He published the original Shades of Grey novel (now retitled Shades of Grey 1: The Road to High Saffron) in 2009, and has, since then, made mention of possible sequels (or a possible prequel). So far, none of those have materialized, and he's published at least six other novels (either for his other series, or stand-alone) since then.
Or another Nursery Crime book. Talented guy. His last Thursday Next novel was in 2012, per his wiki, so I don't have a lot of faith he'll return to that series either.

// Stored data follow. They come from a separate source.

(** C5, amended.  For a key [f__or] of a column [f] whose value is a mapping
    of operator names to values in which no entry is [between] and every
    [in] or [not_in] entry has a tuple, list or set as its value,
    [parse_filters] appends exactly one predicate: the disjunction of every
    known inner operator applied to the column and the value of its entry,
    in the order of the entries; unknown inner operators are skipped, each
    with a warning.  [{"f__or": {"gt": 5, "lt": 1}}] yields the single
    predicate [(f > 5) OR (f < 1)]. *)
Theorem or_group_is_one_disjunction :
  (forall (model : Model) (pre : list (string * Value)) (f : string)
          (entries : list (string * Value))
          (ws : list Warning) (fs : list ColumnElement),
      mem_str f (model_columns model) = true ->
      parse_filters model pre = (ws, Return fs) ->
      forallb or_entry_accepted entries = true ->
      parse_filters model (pre ++ [((f ++ "__or")%string, Dict entries)])%list =
      ((ws ++ unsupported_operator_warning "or" :: unknown_warnings entries)%list,
       Return (fs ++ [or_ (disjuncts (Column f) entries)])%list))
  /\ parse_filters sample.User [("f__or", Dict [("gt", Int 5); ("lt", Int 1)])] =
     ([unsupported_operator_warning "or"],
      Return [or_ [MethodCall (Column "f") "__gt__" [Int 5];
                   MethodCall (Column "f") "__lt__" [Int 1]]])
  /\ parse_filters sample.User
       [("f__or", Dict [("gt", Int 5); ("frobnicate", Int 0); ("lt", Int 1)])] =
     ([unsupported_operator_warning "or"; unsupported_operator_warning "frobnicate"],
      Return [or_ [MethodCall (Column "f") "__gt__" [Int 5];
                   MethodCall (Column "f") "__lt__" [Int 1]]]).
Proof.
  split; [|split; reflexivity].
  intros model pre f entries ws fs Hf Hpre Hentries.
  eapply parse_filters_snoc; [exact Hpre|].
  now apply parse_filter_or_group.
Qed.

Lemma or_group_is_one_disjunction_witness :
  parse_filters sample.User
    ([("id", Int 1)] ++ [(("f" ++ "__or")%string, Dict [("gt", Int 5); ("in", List_ [Int 1])])])%list =
  (([] ++ unsupported_operator_warning "or"
       :: unknown_warnings [("gt", Int 5); ("in", List_ [Int 1])])%list,
   Return ([MethodCall (Column "id") "__eq__" [Int 1]]
           ++ [or_ (disjuncts (Column "f") [("gt", Int 5); ("in", List_ [Int 1])])])%list).
Proof.
  apply (proj1 or_group_is_one_disjunction sample.User [("id", Int 1)] "f"
           [("gt", Int 5); ("in", List_ [Int 1])]); reflexivity.
Defined.

(** ** C6: [in], [not_in] and [between] need a tuple, a list or a set *)

(** C6.  For the operators [in], [not_in] and [between] the guard of the
    table raises the invalid-operator-value error when the value is not a
    tuple, a list or a set, and hands out the filter silently when it is.
    [parse_filters] fails with that error on a key [f__op] with such a
    value, whatever compiled before it, and no predicate is returned.  With
    a tuple, a list or a set the key compiles to one predicate: [in] and
    [not_in] take the value as their operand, [between] takes its two (or,
    with [symmetric], three) elements as operands.  [{"f__in": [1, 2, 3]}]
    compiles and [{"f__in": 5}] raises. *)
Theorem sequence_operators_need_tuple_list_or_set :
  (forall (op : string) (value : Value) (allow : bool),
      mem_str op sequence_operators = true ->
      (is_tuple_list_set value = false ->
       get_sqlalchemy_filter op value allow = ([], Raise (invalid_value_error op)))
      /\ (is_tuple_list_set value = true ->
          exists method,
            get _SUPPORTED_FILTERS op = Some method
            /\ get_sqlalchemy_filter op value allow = ([], Return (Some method))))
  /\ (forall (model : Model) (pre post : list (string * Value))
             (f op : string) (value : Value)
             (ws : list Warning) (fs : list ColumnElement),
         mem_str op sequence_operators = true ->
         mem_str f (model_columns model) = true ->
         parse_filters model pre = (ws, Return fs) ->
         is_tuple_list_set value = false ->
         parse_filters model (pre ++ ((f ++ "__" ++ op)%string, value) :: post)%list =
         (ws, Raise (invalid_value_error op)))
  /\ (forall (model : Model) (pre : list (string * Value))
             (f : string) (value : Value)
             (ws : list Warning) (fs : list ColumnElement),
         mem_str f (model_columns model) = true ->
         parse_filters model pre = (ws, Return fs) ->
         is_tuple_list_set value = true ->
         parse_filters model (pre ++ [((f ++ "__in")%string, value)])%list =
         (ws, Return (fs ++ [MethodCall (Column f) "in_" [value]])%list)
         /\ parse_filters model (pre ++ [((f ++ "__not_in")%string, value)])%list =
            (ws, Return (fs ++ [MethodCall (Column f) "not_in" [value]])%list)
         /\ (List.length (elements value) = 2 \/ List.length (elements value) = 3 ->
             parse_filters model (pre ++ [((f ++ "__between")%string, value)])%list =
             (ws, Return (fs ++ [MethodCall (Column f) "between" (elements value)])%list)))
  /\ parse_filters sample.User [("f__in", List_ [Int 1; Int 2; Int 3])] =
     ([], Return [MethodCall (Column "f") "in_" [List_ [Int 1; Int 2; Int 3]]])
  /\ parse_filters sample.User [("f__in", Int 5)] =
     ([], Raise (invalid_value_error "in")).
Proof.
  split; [|split; [|split; [|split; reflexivity]]].
  - intros op value allow Hop. split; intros Hvalue.
    + now apply get_sqlalchemy_filter_invalid_value.
    + destruct (get _SUPPORTED_FILTERS op) as [method|] eqn:Hget;
        [|now apply sequence_operators_known in Hop].
      exists method. split; [reflexivity|].
      apply get_sqlalchemy_filter_known; [exact Hget | now intros _ |].
      intros Ha. apply arithmetic_not_sequence in Ha. congruence.
  - intros model pre post f op value ws fs Hop Hf Hpre Hvalue.
    rewrite <- (app_nil_r ws).
    eapply parse_filters_raises; [exact Hpre|].
    destruct (sequence_operator_plain _ Hop) as [Hplain _].
    rewrite parse_filter_field_op by exact Hplain.
    rewrite get_column_found by exact Hf. returned.
    now rewrite get_sqlalchemy_filter_invalid_value.
  - intros model pre f value ws fs Hf Hpre Hvalue.
    assert (Hdict : is_dict value = false) by (destruct value; easy).
    split; [|split].
    + rewrite <- (app_nil_r ws).
      eapply parse_filters_snoc; [exact Hpre|].
      change (f ++ "__in") with (f ++ "__" ++ "in").
      rewrite parse_filter_field_op by reflexivity.
      rewrite get_column_found by exact Hf. returned.
      rewrite (@get_sqlalchemy_filter_known "in" "in_") by easy. returned.
      rewrite Hdict. reflexivity.
    + rewrite <- (app_nil_r ws).
      eapply parse_filters_snoc; [exact Hpre|].
      change (f ++ "__not_in") with (f ++ "__" ++ "not_in").
      rewrite parse_filter_field_op by reflexivity.
      rewrite get_column_found by exact Hf. returned.
      rewrite (@get_sqlalchemy_filter_known "not_in" "not_in") by easy. returned.
      rewrite Hdict. reflexivity.
    + intros Hbounds. rewrite <- (app_nil_r ws).
      eapply parse_filters_snoc; [exact Hpre|].
      change (f ++ "__between") with (f ++ "__" ++ "between").
      rewrite parse_filter_field_op by reflexivity.
      rewrite get_column_found by exact Hf. returned.
      rewrite (@get_sqlalchemy_filter_known "between" "between") by easy. returned.
      rewrite Hdict. cbn [String.eqb Ascii.eqb Bool.eqb andb].
      unfold operands. cbn [String.eqb Ascii.eqb Bool.eqb negb].
      assert (Hiter : iter value = Return (elements value))
        by (unfold elements; destruct value; easy).
      rewrite Hiter. unfold lift. returned.
      unfold apply_filter, call_method. cbn [String.eqb Ascii.eqb Bool.eqb].
      destruct (elements value) as [|b1 [|b2 [|b3 [|b4 bs]]]];
        cbn [List.length] in Hbounds; try lia; reflexivity.
Qed.

Lemma sequence_operators_need_tuple_list_or_set_witness :
  parse_filters sample.User
    ([("id", Int 1)] ++ [(("f" ++ "__between")%string, Tuple [Int 1; Int 5])])%list =
  ([], Return ([MethodCall (Column "id") "__eq__" [Int 1]]
               ++ [MethodCall (Column "f") "between" (elements (Tuple [Int 1; Int 5]))])%list)
  /\ parse_filters sample.User
       ([("id", Int 1)] ++ ((("f" ++ "__" ++ "not_in")%string, Str "ab") :: [("a", Int 2)]))%list =
     ([], Raise (invalid_value_error "not_in")).
Proof.
  split.
  - apply (proj1 (proj2 (proj2 sequence_operators_need_tuple_list_or_set))
             sample.User [("id", Int 1)] "f" (Tuple [Int 1; Int 5]));
      [reflexivity | reflexivity | reflexivity | left; reflexivity].
  - apply (proj1 (proj2 sequence_operators_need_tuple_list_or_set)
             sample.User [("id", Int 1)] [("a", Int 2)] "f" "not_in" (Str "ab")
             [] [MethodCall (Column "id") "__eq__" [Int 1]]); reflexivity.
Defined.
Definition AsyncResult_get (self : Val) (timeout : option Num) (unit : option TimeUnit)
  : M Val :=
  match get_timeout timeout unit with
  | inl e => raise e
  | inr timeout =>
      Event_wait self "_event" timeout ;;;
      he <- hasattr self "_exception" ;;
      if he then
        e <- getattr self "_exception" ;;
        match e with
        | VExn x =>
            if isThrowable x then raise (ExecutionException_of_cause x)
            else
              match unicode x with
              | inr text => raise (ExecutionException_of_message text None)
              | inl err => raise err
              end
        | _ =>
            match unicode_val e with
            | inr text => raise (ExecutionException_of_message text None)
            | inl err => raise err
            end
        end
      else
        hr <- hasattr self "_retval" ;;
        if negb hr then raise CancellationException
        else getattr self "_retval"
  end.

(** *** class TaskExecutor(ThreadPoolExecutor) *)

Definition TaskExecutor___init___sig : Signature :=
  {| fname := "__init__";
     params := ["self"; "coreThreads"; "maxThreads"; "keepalive"; "queue";
                "beforeCallback"; "afterCallback"];
     defaults := <["coreThreads" := VInt 1]> (<["maxThreads" := VInt 1]>
                   (<["keepalive" := VInt 5]> (<["queue" := VNone]>
                   (<["beforeCallback" := VNone]> (<["afterCallback" := VNone]> ∅)))));
     star_args := None; star_kwargs := None |}.

(** [ThreadPoolExecutor.__init__(self, core, max, keepalive, SECONDS,
    queue)]: the Java constructor takes two [int]s, a [long] and a
    [BlockingQueue], and refuses a negative core size or keepalive, a
    maximum that is not positive, and a maximum below the core size. *)
Definition ThreadPoolExecutor___init__ (core max keepalive queue : Val) : M Val :=
  fun w =>
    match core, max, keepalive, queue with
    | VInt c, VInt m, VInt k, VRef q =>
        if negb ((- 2 ^ 31 <=? c) && (c <? 2 ^ 31) && (- 2 ^ 31 <=? m) && (m <? 2 ^ 31)
                 && (- 2 ^ 63 <=? k) && (k <? 2 ^ 63))%Z then
          (Raise (TypeError "ThreadPoolExecutor(): arguments can't be coerced"), w)
        else
          match heap w !! q with
          | Some {| cls := LinkedBlockingDeque |} =>
              if ((c <? 0) || (m <=? 0) || (m <? c) || (k <? 0))%Z then
                (Raise (JThrowable "java.lang.IllegalArgumentException" ""), w)
              else (Ok VNone, log (PoolInit core max keepalive queue) w)
          | _ =>
              (Raise (TypeError "ThreadPoolExecutor(): arguments can't be coerced"), w)
          end
    | _, _, _, _ =>
        (Raise (TypeError "ThreadPoolExecutor(): arguments can't be coerced"), w)
    end.

Definition TaskExecutor___init__ : list Val -> gmap string Val -> M Val :=
  def TaskExecutor___init___sig (fun L =>
    t <- truth (local L "queue") ;;
    queue <- (if (t : bool) then ret (local L "queue")
              else new_object LinkedBlockingDeque) ;;
    ThreadPoolExecutor___init__ (local L "coreThreads") (local L "maxThreads")
      (local L "keepalive") queue ;;;
    setattr (local L "self") "beforeCallback" (local L "beforeCallback") ;;;
    setattr (local L "self") "afterCallback" (local L "afterCallback") ;;;
    ret VNone).

(** [ThreadPoolExecutor.execute]: the runnable is handed to the pool. *)
Definition execute (self : Val) (runnable : Val) : M Val :=
  effect (PoolExecute runnable) ;;;
  ret VNone.

Definition TaskExecutor_beforeExecute (self thread runnable : Val) : M Val :=
  bc <- getattr self "beforeCallback" ;;
  t <- truth bc ;;
  (if (t : bool) then call bc [thread; runnable] ∅ else ret VNone) ;;;
  rc <- getattr runnable "beforeCallback" ;;
  t <- truth rc ;;
  (if (t : bool) then call rc [thread; runnable] ∅ else ret VNone) ;;;
  ret VNone.

Definition TaskExecutor_afterExecute (self runnable throwable : Val) : M Val :=
  ac <- getattr self "afterCallback" ;;
  t <- truth ac ;;
  (if (t : bool) then call ac [runnable; throwable] ∅ else ret VNone) ;;;
  rc <- getattr runnable "afterCallback" ;;
  t <- truth rc ;;
  (if (t : bool) then call rc [runnable; throwable] ∅ else ret VNone) ;;;
  ret VNone.

Definition runTask_sig : Signature :=
  {| fname := "runTask"; params := ["self"; "func"]; defaults := ∅;
     star_args := Some "args"; star_kwargs := Some "kwargs" |}.

Definition TaskExecutor_runTask : list Val -> gmap string Val -> M Val :=
  def runTask_sig (fun L =>
    result <- instantiate AsyncResult AsyncResult___init__
                [local L "func"; local L "args"; local L "kwargs"] ∅ ;;
    execute (local L "self") result ;;;
    ret result).

Definition runNamedTask_sig : Signature :=
  {| fname := "runNamedTask"; params := ["self"; "func"; "name"]; defaults := ∅;
     star_args := Some "args"; star_kwargs := Some "kwargs" |}.

Definition TaskExecutor_runNamedTask : list Val -> gmap string Val -> M Val :=
  def runNamedTask_sig (fun L =>
    let kwargs := as_dict (local L "kwargs") in
    let '(beforeCallback, kwargs) := dict_pop "beforeCallback" VNone kwargs in
    let '(afterCallback, kwargs) := dict_pop "afterCallback" VNone kwargs in
    result <- instantiate AsyncResult AsyncResult___init__
                [local L "func"; local L "args"; VDict kwargs; local L "name";
                 beforeCallback; afterCallback] ∅ ;;
    execute (local L "self") result ;;;
    ret result).

(** The closures the decorators return take any arguments. *)
Definition wrapper_sig (name : string) : Signature :=
  {| fname := name; params := []; defaults := ∅;
     star_args := Some "args"; star_kwargs := Some "kwargs" |}.

(** [task(self, func)] returns [wrapper]; [self] and [func] are its free
    variables. *)
Definition TaskExecutor_task_wrapper (self func : Val)
  : list Val -> gmap string Val -> M Val :=
  def (wrapper_sig "wrapper") (fun L =>
    pos <- unpack_args (local L "args") ;;
    TaskExecutor_runTask (self :: func :: pos) (as_dict (local L "kwargs"))).

(** [namedTask(self, name, beforeCallback, afterCallback)] returns [outer],
    and [outer(func)] returns [inner]. *)
Definition TaskExecutor_namedTask_inner (self name beforeCallback afterCallback func : Val)
  : list Val -> gmap string Val -> M Val :=
  def (wrapper_sig "inner") (fun L =>
    let kwargs := as_dict (local L "kwargs") in
    let kwargs := <["beforeCallback" := beforeCallback]> kwargs in
    let kwargs := <["afterCallback" := afterCallback]> kwargs in
    pos <- unpack_args (local L "args") ;;
    TaskExecutor_runNamedTask (self :: func :: name :: pos) kwargs).

(** *** The dispatch functions *)

(** [SwingUtilities.isEventDispatchThread()]. *)
Definition onEventDispatchThread : M bool :=
  fun w => (Ok (isEventDispatchThread w), w).

(** [SwingUtilities.invokeLater(r)]: [r] is queued, the caller goes on. *)
Definition SwingUtilities_invokeLater (r : Val) : M Val :=
  effect (EdtInvokeLater r) ;;;
  ret VNone.

(** [SwingUtilities.invokeAndWait(r)]: the dispatch thread runs [r.run()]
    while the caller waits; here [r] is always an [AsyncResult]. *)
Definition SwingUtilities_invokeAndWait (r : Val) : M Val :=
  effect (EdtInvokeAndWait r) ;;;
  AsyncResult_run r.

Definition execInEDT_sig : Signature :=
  {| fname := "execInEDT"; params := ["func"]; defaults := ∅;
     star_args := Some "args"; star_kwargs := Some "kwargs" |}.

Definition execInEDT : list Val -> gmap string Val -> M Val :=
  def execInEDT_sig (fun L =>
    edt <- onEventDispatchThread ;;
    if (edt : bool) then
      pos <- unpack_args (local L "args") ;;
      call (local L "func") pos (as_dict (local L "kwargs"))
    else
      holder <- instantiate AsyncResult AsyncResult___init__
                  [local L "func"; local L "args"; local L "kwargs"] ∅ ;;
      SwingUtilities_invokeAndWait holder ;;;
      AsyncResult_get holder None None).

Definition invokeInEDT_wrapper (func : Val) : list Val -> gmap string Val -> M Val :=
  def (wrapper_sig "wrapper") (fun L =>
    pos <- unpack_args (local L "args") ;;
    execInEDT (func :: pos) (as_dict (local L "kwargs"))).

Definition invokeLater_wrapper (func : Val) : list Val -> gmap string Val -> M Val :=
  def (wrapper_sig "wrapper") (fun L =>
    edt <- onEventDispatchThread ;;
    if (edt : bool) then
      pos <- unpack_args (local L "args") ;;
      call func pos (as_dict (local L "kwargs")) ;;;
      ret VNone
    else
      wrapper <- instantiate RunnableWrapper RunnableWrapper___init__
                   [func; local L "args"; local L "kwargs"] ∅ ;;
      SwingUtilities_invokeLater wrapper ;;;
      ret VNone).

Definition asyncSwingTask_wrapper (func : Val) : list Val -> gmap string Val -> M Val :=
  def (wrapper_sig "wrapper") (fun L =>
    holder <- instantiate AsyncResult AsyncResult___init__
                [func; local L "args"; local L "kwargs"] ∅ ;;
    SwingUtilities_invokeLater holder ;;;
    ret holder).

End Program.

(** ** Vocabulary of the statements *)

(** A unit as construction is meant to leave it: the callable, its
    positional tuple and keyword mapping stored, the event unset, neither
    a return value nor an exception recorded. *)
Record pending_unit (ob : Obj) (f : nat) (pos : list Val) (kw : gmap string Val)
  : Prop := {
  pending_func : attrs ob !! "_func" = Some (VFunc f);
  pending_args : attrs ob !! "_args" = Some (VTuple pos);
  pending_kwargs : attrs ob !! "_kwargs" = Some (VDict kw);
  pending_event : attrs ob !! "_event" = Some (VEvent false);
  pending_retval : attrs ob !! "_retval" = None;
  pending_exception : attrs ob !! "_exception" = None
}.

(** The four shapes a unit goes through. *)
Inductive Phase : Type :=
| Pending
| Cancelled
| Value (v : Val)
| Failure (e : Exn).

(** The object a pending unit [ob] has become in each phase: what
    [cancel] and [run] assign, in their order. *)
Definition in_phase (ob : Obj) (p : Phase) : Obj :=
  match p with
  | Pending => ob
  | Cancelled => with_attr "_func" VNone ob
  | Value v =>
      with_attr "_event" (VEvent true)
        (with_attr "_func" VNone (with_attr "_retval" v ob))
  | Failure e =>
      with_attr "_event" (VEvent true)
        (with_attr "_func" VNone (with_attr "_exception" (VExn e) ob))
  end.

(** The recorded return value and exception of the object at [l]. *)
Definition retval_at (w : World) (l : nat) : option Val :=
  ob ← heap w !! l; attrs ob !! "_retval".

Definition exception_at (w : World) (l : nat) : option Val :=
  ob ← heap w !! l; attrs ob !! "_exception".

(** The flag of the event of the object at [l]. *)
Definition signal_at (w : World) (l : nat) : option Val :=
  ob ← heap w !! l; attrs ob !! "_event".

(** The calls a client can make on a unit. *)
Inductive Op : Type :=
| OpRun
| OpCancel (mayInterruptIfRunning : Val)
| OpGet (timeout : option Num) (unit : option TimeUnit)
| OpIsDone
| OpIsCancelled.

Definition exec_op (code : nat -> list Val -> gmap string Val -> Res Val)
  (self : Val) (op : Op) : M Val :=
  match op with
  | OpRun => AsyncResult_run code self
  | OpCancel m => AsyncResult_cancel self m
  | OpGet t u => AsyncResult_get self t u
  | OpIsDone => AsyncResult_isDone self
  | OpIsCancelled => AsyncResult_isCancelled self
  end.
(** * VoFo music API (app.py): accounts, liked songs and catalog pass-through

    A shallow embedding of the request handlers of [app.py] and of the two
    mapped classes [User] and [LikedSong], followed by the properties the
    service specification states about them.

    Conventions of the embedding.
    - A request body ([data: dict]) is a finite map from keys to JSON scalars.
      A [str] is the string of its UTF-8 bytes.
    - The relational store behind a [Session] is a pair of tables, each a list
      of rows in table order, with the two id sequences of the primary keys.
      The constraints declared on the mapped classes (primary keys,
      [unique=True] on [users.username], [ForeignKey("users.id")] on
      [liked_songs.user_id]) are checked when an insert is committed.
      A string with a NUL character cannot be bound, a username that is
      no string cannot be compared, title, artist and thumbnail are stored
      as text, and an account id and the ids the sequences give out must fit
      the integer column. The cast of a string [user_id] to an integer in
      the lookup of a like is not modelled: the statements about likes are
      about integer or null account ids and string track ids. Nor is the
      size of a row of the index on [users.username]: the statements about
      a registration that succeeds are about usernames that fit it.
    - A handler is a function from the session to an outcome and the session
      after it: a returned value, an [HTTPException], or an exception that
      nothing catches (which the framework answers with status 500).
    - Both tables are taken to exist as the mapped classes declare them.
    - [bcrypt] is a parameter of the development: two partial functions. *)

From Stdlib Require Import ZArith Lia.
From stdpp Require Import base option list gmap strings pretty.

Local Open Scope string_scope.
Local Open Scope list_scope.
Local Open Scope nat_scope.

(** ** Python values and outcomes *)

(** JSON scalars of a request body and of the columns they are bound to. *)
Inductive jval : Type :=
  | JNull
  | JBool (b : bool)
  | JInt (z : Z)
  | JStr (s : string).

Global Instance jval_eq_dec : EqDecision jval.
Proof. solve_decision. Defined.

(** Truth value of an object, as [not x] and [if x] test it. *)
Definition truthy (v : jval) : bool :=
  match v with
  | JNull => false
  | JBool b => b
  | JInt z => negb (Z.eqb z 0)
  | JStr s => negb (String.eqb s "")
  end.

On GRRM, what do you all think about the rumor that GRRM's progress with GoT went into the toilet when his assistant/co-author Daniel Abraham jumped ship to do his own thing, starting 2002-ish? At least that's what Abraham's wiki suggests is when he started really cranking on short stories, and writing his own novels in 2006 onward. Along the way becoming one half of The Expanse writing team? Given GRRM very publicly went out and asked Amazon to keep funding The Expanse show, maybe Abraham will help GRRM get over the hump for the last two novels?

Obviously GRRM is extremely talented, and even more obviously, he's had no idea what to do with ASoIaF for the last decade or so. Depending on your like/dislike of A Feast for Crows, maybe even longer.

EDIT: Continuing with the theme, we won't see Larry & Jerry's new version of 'Smash the Earth with a big rock.' Or another Burning City story or Moties story.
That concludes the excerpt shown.